The company's trading performance, however, remains at the mercy of its precarious financial position. Trading profits were turned into a retained loss of pounds 66.4m, up from pounds 45.9m, after pounds 51.4m of interest charges, pounds 27.4m of various exceptional costs and pounds 7.4m of preference dividends.

Turnover from continuing operations rose from pounds 166m to pounds 207m. Occupancy levels in the core group of 44 British hotels improved by 6 percentage points to 57.3 per cent, although that gain was mainly offset by a reduction in rates charged for each room. Trading in Europe remained difficult.

Mr Coppel said QMH had started to reap the benefit of a different approach to management, which had involved 'a major, major cultural change'.

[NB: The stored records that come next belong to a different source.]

(** * Stellar Clash: the simulation and combat engine of [lib/game-engine.ts]

    A shallow embedding of the [GameEngine] class: the entity records, the
    per-tick update pipeline ([update] and the functions it calls), the
    input handlers and the session control surface, followed by the
    properties of the engine that the specification states.

    Conventions of the embedding.

    - A JavaScript [number] is a rational [Q]: arithmetic is exact, there is
      no rounding, no NaN and no infinity.  Decimal literals of the source
      ([0.98], [0.2]) are the same decimal literals here.
    - An object is a record and a mutation of a field is a record update.
      A [Player] object lives in the [players] map; a reference to it is
      the key under which it is stored, and a mutation through the
      reference is a [set] at that key, so that two references to the same
      player (the victim and the killer of a hit, say) see each other's
      writes.
    - The [players] map is a JavaScript [Map]: an association list in
      insertion order, which is the order [forEach] visits it in.
    - Arrays are lists; [forEach] on the projectile array follows
      ECMAScript: the length is read once, the index runs from [0] to that
      length, and an index that is no longer in the array is passed over.
    - [Math.random()] reads the next element of a sequence [rnd : nat -> Q]
      and advances the counter [randomIx] of the engine; [performance.now()]
      and [Date.now()] are arguments of the functions that read them.
    - [Math.cos], [Math.sin] and [Math.atan2] are parameters of the
      development.  [getDistance(a, b) < r] is decided without the square
      root, as [0 < r] and [dx*dx + dy*dy < r*r].
    - Template strings that embed numbers (projectile ids, [hsl(...)]
      colours) are kept as constructors holding the numbers.
    - Drawing, audio and the outbound network callback do not write to the
      engine's state and are left out. *)

From Stdlib Require Import QArith Qminmax Qround Lqa Lia List String Bool Arith.
Import ListNotations.

Open Scope string_scope.
Open Scope Q_scope.

(** ** Numbers *)

(** [a < b] of the source, as a boolean. *)
Definition ltb (a b : Q) : bool := if Qlt_le_dec a b then true else false.

(** [a <= b] of the source, as a boolean. *)
Definition leb (a b : Q) : bool := negb (ltb b a).

Infix "<?" := ltb (at level 70, no associativity) : Q_scope.
Infix "<=?" := leb (at level 70, no associativity) : Q_scope.

(** ** Data model *)

Record Vector2D := mkVector2D { x : Q; y : Q }.

(** Identifiers.  [Name s] is a caller-supplied string; the others are the
    template strings [projectile_${Date.now()}_${Math.random()}],
    [asteroid_${i}] and [powerup_${i}]. *)
Inductive Ident :=
| Name (s : string)
| ProjectileId (now r : Q)
| AsteroidId (i : nat)
| PowerUpId (i : nat).

Record GameObject := mkGameObject {
  id : Ident;
  position : Vector2D;
  velocity : Vector2D;
  rotation : Q;
  health : Q;
  maxHealth : Q;
  active : bool
}.

Record Player := mkPlayer {
  playerBase :> GameObject;
  playerId : string;
  score : Q;
  kills : Q;
  deaths : Q;
  shield : Q;
  maxShield : Q;
  energy : Q;
  maxEnergy : Q;
  weaponCooldown : Q;
  boostCooldown : Q
}.

Record Projectile := mkProjectile {
  projectileBase :> GameObject;
  ownerId : string;
  damage : Q;
  lifetime : Q
}.

Inductive PowerUpType := health_t | shield_t | energy_t | weapon_t.

Record PowerUp := mkPowerUp {
  powerUpBase :> GameObject;
  type : PowerUpType;
  value : Q;
  respawnTime : Q
}.

Record Asteroid := mkAsteroid {
  asteroidBase :> GameObject;
  size : Q;
  rotationSpeed : Q
}.

(** A CSS colour: [hsl(h, s%, l%)] or a literal such as ["#ff4444"]. *)
Inductive Color :=
| Hsl (h s l : Q)
| Css (c : string).

Module Particle.

Record t := mk {
  position : Vector2D;
  velocity : Vector2D;
  color : Color;
  life : Q;
  maxLife : Q;
  size : Q
}.

End Particle.

Module Mouse.

Record t := mk { x : Q; y : Q; pressed : bool }.

End Mouse.

(** The part of [HTMLCanvasElement] the engine reads. *)
Record Canvas := mkCanvas { width : Q; height : Q }.

Record GameEngine := mkGameEngine {
  canvas : Canvas;
  players : list (string * Player);
  projectiles : list Projectile;
  powerUps : list PowerUp;
  asteroids : list Asteroid;
  particles : list Particle.t;
  gameTime : Q;
  lastUpdate : Q;
  isHost : bool;
  localPlayerId : string;
  keys : list string;
  mouse : Mouse.t;
  randomIx : nat
}.

(** ** Field updates *)

Definition withPosition (v : Vector2D) (g : GameObject) : GameObject :=
  mkGameObject (id g) v (velocity g) (rotation g) (health g) (maxHealth g) (active g).

Definition withVelocity (v : Vector2D) (g : GameObject) : GameObject :=
  mkGameObject (id g) (position g) v (rotation g) (health g) (maxHealth g) (active g).

Definition withRotation (r : Q) (g : GameObject) : GameObject :=
  mkGameObject (id g) (position g) (velocity g) r (health g) (maxHealth g) (active g).

Definition withHealth (h : Q) (g : GameObject) : GameObject :=
  mkGameObject (id g) (position g) (velocity g) (rotation g) h (maxHealth g) (active g).

Definition withActive (a : bool) (g : GameObject) : GameObject :=
  mkGameObject (id g) (position g) (velocity g) (rotation g) (health g) (maxHealth g) a.

(** Updates of a player: of its [GameObject] part, and of its own fields. *)
Definition onBase (f : GameObject -> GameObject) (p : Player) : Player :=
  mkPlayer (f p) (playerId p) (score p) (kills p) (deaths p) (shield p) (maxShield p)
           (energy p) (maxEnergy p) (weaponCooldown p) (boostCooldown p).

Definition withScore (v : Q) (p : Player) : Player :=
  mkPlayer p (playerId p) v (kills p) (deaths p) (shield p) (maxShield p)
           (energy p) (maxEnergy p) (weaponCooldown p) (boostCooldown p).

Definition withKills (v : Q) (p : Player) : Player :=
  mkPlayer p (playerId p) (score p) v (deaths p) (shield p) (maxShield p)
           (energy p) (maxEnergy p) (weaponCooldown p) (boostCooldown p).

Definition withDeaths (v : Q) (p : Player) : Player :=
  mkPlayer p (playerId p) (score p) (kills p) v (shield p) (maxShield p)
           (energy p) (maxEnergy p) (weaponCooldown p) (boostCooldown p).

Definition withShield (v : Q) (p : Player) : Player :=
  mkPlayer p (playerId p) (score p) (kills p) (deaths p) v (maxShield p)
           (energy p) (maxEnergy p) (weaponCooldown p) (boostCooldown p).

Definition withEnergy (v : Q) (p : Player) : Player :=
  mkPlayer p (playerId p) (score p) (kills p) (deaths p) (shield p) (maxShield p)
           v (maxEnergy p) (weaponCooldown p) (boostCooldown p).

Definition withWeaponCooldown (v : Q) (p : Player) : Player :=
  mkPlayer p (playerId p) (score p) (kills p) (deaths p) (shield p) (maxShield p)
           (energy p) (maxEnergy p) v (boostCooldown p).

Definition withBoostCooldown (v : Q) (p : Player) : Player :=
  mkPlayer p (playerId p) (score p) (kills p) (deaths p) (shield p) (maxShield p)
           (energy p) (maxEnergy p) (weaponCooldown p) v.

Definition projOnBase (f : GameObject -> GameObject) (p : Projectile) : Projectile :=
  mkProjectile (f p) (ownerId p) (damage p) (lifetime p).

Definition withLifetime (v : Q) (p : Projectile) : Projectile :=
  mkProjectile p (ownerId p) (damage p) v.

Definition powerUpOnBase (f : GameObject -> GameObject) (p : PowerUp) : PowerUp :=
  mkPowerUp (f p) (type p) (value p) (respawnTime p).

Definition withRespawnTime (v : Q) (p : PowerUp) : PowerUp :=
  mkPowerUp p (type p) (value p) v.

Definition asteroidOnBase (f : GameObject -> GameObject) (a : Asteroid) : Asteroid :=
  mkAsteroid (f a) (size a) (rotationSpeed a).

(** Updates of the engine's fields. *)
Definition withPlayers (v : list (string * Player)) (g : GameEngine) : GameEngine :=
  mkGameEngine (canvas g) v (projectiles g) (powerUps g) (asteroids g) (particles g)
    (gameTime g) (lastUpdate g) (isHost g) (localPlayerId g) (keys g) (mouse g) (randomIx g).

Definition withProjectiles (v : list Projectile) (g : GameEngine) : GameEngine :=
  mkGameEngine (canvas g) (players g) v (powerUps g) (asteroids g) (particles g)
    (gameTime g) (lastUpdate g) (isHost g) (localPlayerId g) (keys g) (mouse g) (randomIx g).

Definition withPowerUps (v : list PowerUp) (g : GameEngine) : GameEngine :=
  mkGameEngine (canvas g) (players g) (projectiles g) v (asteroids g) (particles g)
    (gameTime g) (lastUpdate g) (isHost g) (localPlayerId g) (keys g) (mouse g) (randomIx g).

Definition withAsteroids (v : list Asteroid) (g : GameEngine) : GameEngine :=
  mkGameEngine (canvas g) (players g) (projectiles g) (powerUps g) v (particles g)
    (gameTime g) (lastUpdate g) (isHost g) (localPlayerId g) (keys g) (mouse g) (randomIx g).

Definition withParticles (v : list Particle.t) (g : GameEngine) : GameEngine :=
  mkGameEngine (canvas g) (players g) (projectiles g) (powerUps g) (asteroids g) v
    (gameTime g) (lastUpdate g) (isHost g) (localPlayerId g) (keys g) (mouse g) (randomIx g).

Definition withGameTime (v : Q) (g : GameEngine) : GameEngine :=
  mkGameEngine (canvas g) (players g) (projectiles g) (powerUps g) (asteroids g) (particles g)
    v (lastUpdate g) (isHost g) (localPlayerId g) (keys g) (mouse g) (randomIx g).

Definition withLastUpdate (v : Q) (g : GameEngine) : GameEngine :=
  mkGameEngine (canvas g) (players g) (projectiles g) (powerUps g) (asteroids g) (particles g)
    (gameTime g) v (isHost g) (localPlayerId g) (keys g) (mouse g) (randomIx g).

Definition withIsHost (v : bool) (g : GameEngine) : GameEngine :=
  mkGameEngine (canvas g) (players g) (projectiles g) (powerUps g) (asteroids g) (particles g)
    (gameTime g) (lastUpdate g) v (localPlayerId g) (keys g) (mouse g) (randomIx g).

Definition withLocalPlayerId (v : string) (g : GameEngine) : GameEngine :=
  mkGameEngine (canvas g) (players g) (projectiles g) (powerUps g) (asteroids g) (particles g)
    (gameTime g) (lastUpdate g) (isHost g) v (keys g) (mouse g) (randomIx g).

Definition withKeys (v : list string) (g : GameEngine) : GameEngine :=
  mkGameEngine (canvas g) (players g) (projectiles g) (powerUps g) (asteroids g) (particles g)
    (gameTime g) (lastUpdate g) (isHost g) (localPlayerId g) v (mouse g) (randomIx g).

Definition withMouse (v : Mouse.t) (g : GameEngine) : GameEngine :=
  mkGameEngine (canvas g) (players g) (projectiles g) (powerUps g) (asteroids g) (particles g)
    (gameTime g) (lastUpdate g) (isHost g) (localPlayerId g) (keys g) v (randomIx g).

Definition withRandomIx (v : nat) (g : GameEngine) : GameEngine :=
  mkGameEngine (canvas g) (players g) (projectiles g) (powerUps g) (asteroids g) (particles g)
    (gameTime g) (lastUpdate g) (isHost g) (localPlayerId g) (keys g) (mouse g) v.

(** ** The [players] map and the [keys] set *)

(** [Map.prototype.get]. *)
Fixpoint get (k : string) (m : list (string * Player)) : option Player :=
  match m with
  | [] => None
  | (k', p) :: m' => if String.eqb k k' then Some p else get k m'
  end.

(** [Map.prototype.set]: an existing key keeps its place, a new one goes
    last. *)
Fixpoint set (k : string) (v : Player) (m : list (string * Player))
  : list (string * Player) :=
  match m with
  | [] => [(k, v)]
  | (k', p) :: m' => if String.eqb k k' then (k, v) :: m' else (k', p) :: set k v m'
  end.

(** [Set.prototype.has], [add] and [delete] on the set of pressed keys. *)
Definition has (k : string) (s : list string) : bool :=
  existsb (String.eqb k) s.

Definition add (k : string) (s : list string) : list string :=
  if has k s then s else s ++ [k].

Definition delete (k : string) (s : list string) : list string :=
  filter (fun k' => negb (String.eqb k k')) s.

(** [Array.prototype.splice(i, 1)]. *)
Fixpoint splice1 {A : Type} (i : nat) (l : list A) : list A :=
  match l, i with
  | [], _ => []
  | _ :: l', O => l'
  | a :: l', S i' => a :: splice1 i' l'
  end.

(** A [for (let i = 0; i < n; i++)] loop whose body steps the state. *)
Fixpoint forLoop {S : Type} (n : nat) (body : nat -> S -> S) (s : S) : S :=
  match n with
  | O => s
  | Datatypes.S n' => body n' (forLoop n' body s)
  end.
Lemma MF_objective_reads_its_key (P1 P2 : _MF_Base) n x_s kw1 kw2 FM f g :
  lookup_str (Phi_kw f) kw1 = lookup_str (Phi_kw f) kw2 ->
  (low_fidelity kw1 f = true -> mf_def P1 = mf_def P2 /\ err_fn P1 = err_fn P2) ->
  MF_objective P1 n x_s kw1 FM f g = MF_objective P2 n x_s kw2 FM f g.
Proof.
  intros Hk Hlow. unfold MF_objective, low_fidelity in *. rewrite <- Hk.
  destruct (lookup_str (Phi_kw f) kw1) as [level|]; [|reflexivity].
  destruct (0 <? level); [|reflexivity].
  destruct (Hlow eq_refl) as [-> ->]. reflexivity.
Qed.

Lemma MF_loop_reads_its_keys (P1 P2 : _MF_Base) n x_s kw1 kw2 fs FM g :
  (forall f, In f fs ->
     lookup_str (Phi_kw f) kw1 = lookup_str (Phi_kw f) kw2 /\
     (low_fidelity kw1 f = true -> mf_def P1 = mf_def P2 /\ err_fn P1 = err_fn P2)) ->
  MF_loop P1 n x_s kw1 fs FM g = MF_loop P2 n x_s kw2 fs FM g.
Proof.
  revert FM g; induction fs as [|f fs IH]; intros FM g H; cbn [MF_loop]; [reflexivity|].
  destruct (H f (or_introl eq_refl)) as [Hk Hlow].
  unfold mbind.
  rewrite (MF_objective_reads_its_key P1 P2 n x_s kw1 kw2 FM f g Hk Hlow).
  destruct (MF_objective P2 n x_s kw2 FM f g) as [e|[FM1 g1]]; [reflexivity|].
  apply IH. intros f' Hf'. apply H. now right.
Qed.

Lemma evaluate_MF_reads (P1 P2 : _MF_Base) x kw1 kw2 g :
  problem P1 = problem P2 ->
  (forall f, (f < Z.to_nat (n_obj P1))%nat ->
     lookup_str (Phi_kw f) kw1 = lookup_str (Phi_kw f) kw2 /\
     (low_fidelity kw1 f = true -> mf_def P1 = mf_def P2 /\ err_fn P1 = err_fn P2)) ->
  evaluate_MF P1 x kw1 g = evaluate_MF P2 x kw2 g.
Proof.
  intros HP H. unfold evaluate_MF. cbv zeta. rewrite <- HP. lift_steps.
  destruct (evaluate P1 x) as [e|r0]; [reflexivity|]. lift_steps.
  destruct (scale_batch P1 x) as [e|x_s]; [reflexivity|].
  unfold mbind.
  rewrite (MF_loop_reads_its_keys P1 P2 (shape0 x) x_s kw1 kw2 (range (n_obj P1)) (F r0) g);
    [reflexivity|].
  intros f Hf. apply H. unfold range in Hf. apply in_seq in Hf. lia.
Qed.

(** [evaluate_MF] reads the request through the keys [Phi_f1], ...,
    [Phi_f<n_obj>] only: two requests that agree on them get the same
    answer, whatever else they hold and in whatever order. *)
Theorem evaluate_MF_reads_only_its_keys (P : _MF_Base) x kw1 kw2 g :
  (forall f, (f < Z.to_nat (n_obj P))%nat ->
     lookup_str (Phi_kw f) kw1 = lookup_str (Phi_kw f) kw2) ->
  evaluate_MF P x kw1 g = evaluate_MF P x kw2 g.
Proof.
  intros H. apply evaluate_MF_reads; [reflexivity|].
  intros f Hf. split; [now apply H | now split].
Qed.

He added: 'Fifty per cent of managers have been changed. There were one or two who had passed away at their desks but nobody had noticed.'

Central purchasing for food and drinks had saved pounds 5m a year. 'The chef no longer tucks into our steaks on a Saturday afternoon,' Mr Coppel added.

Despite the financial problems money is being spent on upgrading the hotel estate, some of which was 'rather tatty'.

Half of the 8,000 rooms in British hotels will be refurbished this year. The cost of each refitting is about pounds 1,500.